- March 01, 2021
BY JOHN M. OLDHAM, M.D., & LOIS B. MORRIS
“Attention is a limited resource, so pay attention to where you pay attention,” said the writer Howard Rheingold.
This maxim is a favorite of a theoretical physicist named Michael Goldhaber. He is “the internet prophet you’ve never heard of,” according to New York Times Opinion writer Charlie Warzel.
The attention economy
For decades, Goldhaber has been troubled by the explosion of a global internet-driven “attention economy.”
Here’s how Warzel described Goldhaber’s thinking:
“Every single action we take — calling our grandparents, cleaning up the kitchen or, today, scrolling through our phones — is a transaction. We are taking what precious little attention we have and diverting it toward something. This is a zero-sum proposition. When you pay attention to one thing, you ignore something else.”
Attention is power
Whoever or whatever claims our limited attention gains power. And the internet is the name of the attention game. True, the worldwide web can capture our attention to reveal amazing things. We witness, for example the power of technology and of nature itself as we watch photos from Mars—in real time!
More frequently, however, the internet becomes an incubator for “information hijacking.” Now we find ourselves—if we pay attention to where we pay attention–diverted onto the misinformation highway.
But then again, how much of our brainpower is dedicated to what we pay attention to?
Not so much, said psychologist Lisa Feldman Barrett in a New York Times piece. “Your brain’s most important job isn’t thinking: it’s running the systems of your body to keep you alive and well,” she emphasizes.
Barrett likes to think of the brain’s work as body budgeting. “Each action that spends resources, such as standing up, running, and learning, is like a withdrawal from your account. Actions that replenish your resources, such as eating and sleeping, are like deposits.”
Barrett does not distinguish between physical and mental resources when she’s thinking in body-budgeting terms. Staying up all night glued to the internet can seem like a welcome distraction from dwelling on Covid-related losses. But sleep deprivation withdraws resources: It makes the mental distress worse.
In our attention economy, it might help to pay direct attention to painful realities and find someone you trust to share them with.
The world at warp speed
Or meditate, if only for a precious few moments.

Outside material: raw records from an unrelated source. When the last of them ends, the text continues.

(* ===== verification/PolicyCompiled.v ===== *)
(** * Compiled policies

    The types of [voom-policy/src/compile/compiled.rs] and
    [data/video_profile.rs], and the operations [compiled.rs] has on them. A
    struct with one field is the field. The slug, the language codes, the
    run-if gates and their wire form, the required tools and the execution
    defaults are here; the lowering is in [PolicyLower]. *)

From Stdlib Require Import ZArith Lia Bool String Ascii.
From stdpp Require Import base gmap strings list.
From S2P Require Import Prelude Json Bytes PolicySyntax Encoders TrackFilters.

Open Scope nat_scope.

Inductive TrackTarget := Video | Audio | Subtitle | Attachment.
#[global] Instance TrackTarget_eq_dec : EqDecision TrackTarget.
Proof. solve_decision. Defined.

Unset Elimination Schemes.
Inductive CompiledValue :=
  | VString (v : bytes) | VNumber (v : bytes) | VBoolean (v : bool)
  | VFieldPath (path : list bytes) | VList (values : list CompiledValue).

Inductive CompiledCondition :=
  | CExists (target : TrackTarget) (filter : option TrackFilter)
  | CCount (target : TrackTarget) (op : ComparisonOp) (v : Z)
  | CFieldComparison (path : list bytes) (op : ComparisonOp) (v : CompiledValue)
  | CFieldExists (path : list bytes)
  | CPredicate (name : bytes)
  | CNot (inner : CompiledCondition)
  | CAnd (conditions : list CompiledCondition)
  | COr (conditions : list CompiledCondition).
Set Elimination Schemes.

Inductive DefaultStrategy := DFirst | DBest | DNone | DPreserve.
Inductive RuleMatchMode := MFirst | MAll.
Inductive ErrorStrategy := Abort | Continue | Skip.
#[global] Instance ErrorStrategy_eq_dec : EqDecision ErrorStrategy.
Proof. solve_decision. Defined.
Inductive RunIfTrigger := Completed | Modified.

Record VideoProfileSettings := {
  vp_encoder : bytes;
  vp_crf : option Z;
  vp_cq : option Z;
  vp_qp : option Z;
  vp_bitrate_kbps : option Z;
  vp_preset : option bytes;
  vp_tune : option bytes;
  vp_codec_profile : option bytes;
  vp_codec_level : option bytes;
  vp_pixel_format : option bytes;
  vp_max_width : option Z;
  vp_max_height : option Z;
  vp_output_container : option bytes;
  vp_copy_compatible : option bool;
  vp_decode : VideoDecodeMode;
}.
Inductive VideoProfileRef := Named (name : bytes) | Inline (settings : VideoProfileSettings).

Unset Elimination Schemes.
Inductive CompiledOperation :=
  | SetContainer (container : bytes)
  | KeepTracks (target : TrackTarget) (filter : option TrackFilter)
  | RemoveTracks (target : TrackTarget) (filter : option TrackFilter)
  | ReorderTracks (targets : list TrackTarget) (head_filter : option TrackFilter)
  | SetDefaults (target : TrackTarget) (strategy : DefaultStrategy) (filter : option TrackFilter)
  | ClearTrackActions (target : TrackTarget)
  | ClearTags
  | SetTag (key : bytes) (v : CompiledValue)
  | DeleteTag (key : bytes)
  | TranscodeVideo (target_codec container : bytes) (profile : VideoProfileRef)
      (resolved_profile : option TranscodeVideoProfile)
  | TranscodeAudio (target_codec container : bytes) (filter : option TrackFilter)
  | ExtractAudio (target_codec container : bytes) (filter : option TrackFilter)
  | SynthesizeAudio (target_codec container : bytes) (target_channels : Z)
      (filter : option TrackFilter)
  | EnsureAudioCompatibility
  | PlaceAudioCompatibility
  | VerifyArtifact
  | Conditional (condition : CompiledCondition) (operations : list CompiledOperation)
  | Rules (mode : RuleMatchMode)
      (rules : list (bytes * option CompiledCondition * list CompiledOperation)).
Set Elimination Schemes.

Record CompiledConfig := { languages : list bytes; cfg_on_error : option ErrorStrategy }.
Definition CompiledConfig_default : CompiledConfig := {| languages := []; cfg_on_error := None |}.

Record CompiledRunIf := { trigger : RunIfTrigger; gate_phase : bytes }.

Record CompiledPhase := {
  cp_name : bytes;
  depends_on : list bytes;
  run_if : option CompiledRunIf;
  skip_if : option CompiledCondition;
  on_error : option ErrorStrategy;
  cp_operations : list CompiledOperation;
}.

(** The provenance is a constant and is left out. *)
Record CompiledPolicy := {
  policy_name : bytes;
  policy_slug : bytes;
  source_hash : bytes;
  schema_version : Z;
  cp_metadata : gmap bytes Json;
  cp_config : CompiledConfig;
  cp_phases : list CompiledPhase;
  cp_phase_order : list bytes;
  warnings : list PolicyDiagnostic;
}.

Definition is_canonical_language_code (v : bytes) : bool :=
  (length v =? 3) && forallb is_ascii_lowercase v.

(** [slug]: letters and digits in lower case, runs of anything else as one
    dash, no dash at the ends. A character beyond ASCII is one dash; so are its
    bytes, because a dash is not repeated. *)
Definition to_ascii_lowercase (c : ascii) : ascii :=
  if byte_in 65 90 c then ascii_of_nat (byte c + 32) else c.
Fixpoint slug_from (text : bytes) (out : bytes) : bytes :=
  match text with
  | [] => out
  | c :: rest =>
      if is_ascii_alphanumeric c then slug_from rest (out ++ [to_ascii_lowercase c])
      else if negb (ends_with (lit "-") out) then slug_from rest (out ++ lit "-")
      else slug_from rest out
  end.
Definition slug (name : bytes) : bytes := trim_by (eqc "-") (slug_from name []).

(** ** Run-if gates *)

Definition RunIfTrigger_as_str (t : RunIfTrigger) : bytes :=
  match t with Completed => lit "completed" | Modified => lit "modified" end.
Definition CompiledRunIf_parse (name : bytes) : option CompiledRunIf :=
  '(t, phase) ← split_once (lit " ") name;
  t ← (if eqb_text t (lit "completed") then Some Completed
       else if eqb_text t (lit "modified") then Some Modified else None);
  if negb (non_empty phase) || has_whitespace phase then None
  else Some {| trigger := t; gate_phase := phase |}.
(** The name in the wire form. *)
Definition CompiledRunIf_wire (g : CompiledRunIf) : bytes :=
  RunIfTrigger_as_str (trigger g) ++ lit " " ++ gate_phase g.

(** ** Required tools *)

Inductive PolicyTool := Ffmpeg | Ffprobe | Mkvtoolnix.
#[global] Instance PolicyTool_eq_dec : EqDecision PolicyTool.
Proof. solve_decision. Defined.
Definition PolicyTool_as_str (t : PolicyTool) : string :=
  match t with Ffmpeg => "ffmpeg" | Ffprobe => "ffprobe" | Mkvtoolnix => "mkvtoolnix" end.
Definition PolicyTool_from_name (name : string) : option PolicyTool :=
  if String.eqb name "ffmpeg" then Some Ffmpeg
  else if String.eqb name "ffprobe" then Some Ffprobe
  else if String.eqb name "mkvtoolnix" then Some Mkvtoolnix
  else None.
Inductive RequiredToolsError := NotArray | NotString (index : nat) | UnknownTool (index : nat).
Fixpoint tools_from (values : list Json) (index : nat) (tools : list PolicyTool) :
    result RequiredToolsError (list PolicyTool) :=
  match values with
  | [] => Ok tools
  | v :: values' =>
      name ← ok_or (json_as_str v) (NotString index);
      tool ← ok_or (PolicyTool_from_name name) (UnknownTool index);
      tools_from values' (index + 1)
        (if bool_decide (tool ∈ tools) then tools else tools ++ [tool])
  end.
Definition required_tools (p : CompiledPolicy) : result RequiredToolsError (list PolicyTool) :=
  match cp_metadata p !! lit "requires_tools" with
  | None => Ok []
  | Some (JArr values) => tools_from values 0 []
  | Some _ => Err NotArray
  end.

(** ** Execution defaults *)

Definition with_on_error (s : ErrorStrategy) (ph : CompiledPhase) : CompiledPhase :=
  match on_error ph with
  | Some _ => ph
  | None => {| cp_name := cp_name ph; depends_on := depends_on ph; run_if := run_if ph;
               skip_if := skip_if ph; on_error := Some s; cp_operations := cp_operations ph |}
  end.
Definition apply_execution_defaults (p : CompiledPolicy) : CompiledPolicy :=
  match cfg_on_error (cp_config p) with
  | None => p
  | Some s => {| policy_name := policy_name p; policy_slug := policy_slug p;
                 source_hash := source_hash p; schema_version := schema_version p;
                 cp_metadata := cp_metadata p; cp_config := cp_config p;
                 cp_phases := map (with_on_error s) (cp_phases p);
                 cp_phase_order := cp_phase_order p; warnings := warnings p |}
  end.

We have all seen the “30 Seconds of Calm” portrayal of gentle rain, between other, more raucous ads on TV, later becoming “15 Seconds of Calm.” Fifteen seconds!! Yet it is welcome and soothing. Then on to the next breathless segment about an amazing new cleaning product, or about a new drug that will make your skin shine, if it doesn’t kill you. And then on to “Breaking News” that never stops.
So maybe it’s time to pay attention to how much we’re paying attention to this hype overload. Surely it is time to set a limit. Take a walk, go to the zoo, turn on some favorite music and just listen.
What’s your style in the attention economy?
In the language of NPSP25, how do our different personality styles fit with the escalating pace of life?
There’s no formula to help answer this question. Most of us, with a wide range of personality patterns, can be influenced by the loudest voices clamoring for attention. And most of us like to be the center of attention, at least some of the time. But some personality styles truly hunger for attention. Some seek it from important people or from admiring crowds (Self-Confident, Dramatic). Some just want it from special loved ones (Devoted, Sensitive). Others seek non-stop excitement (Adventurous, Mercurial). Others prefer peace and quiet (Solitary, Serious).
Think about it
The point is that, no matter our personality style, we all have our body budgets to manage. Attention must be dispensed or received.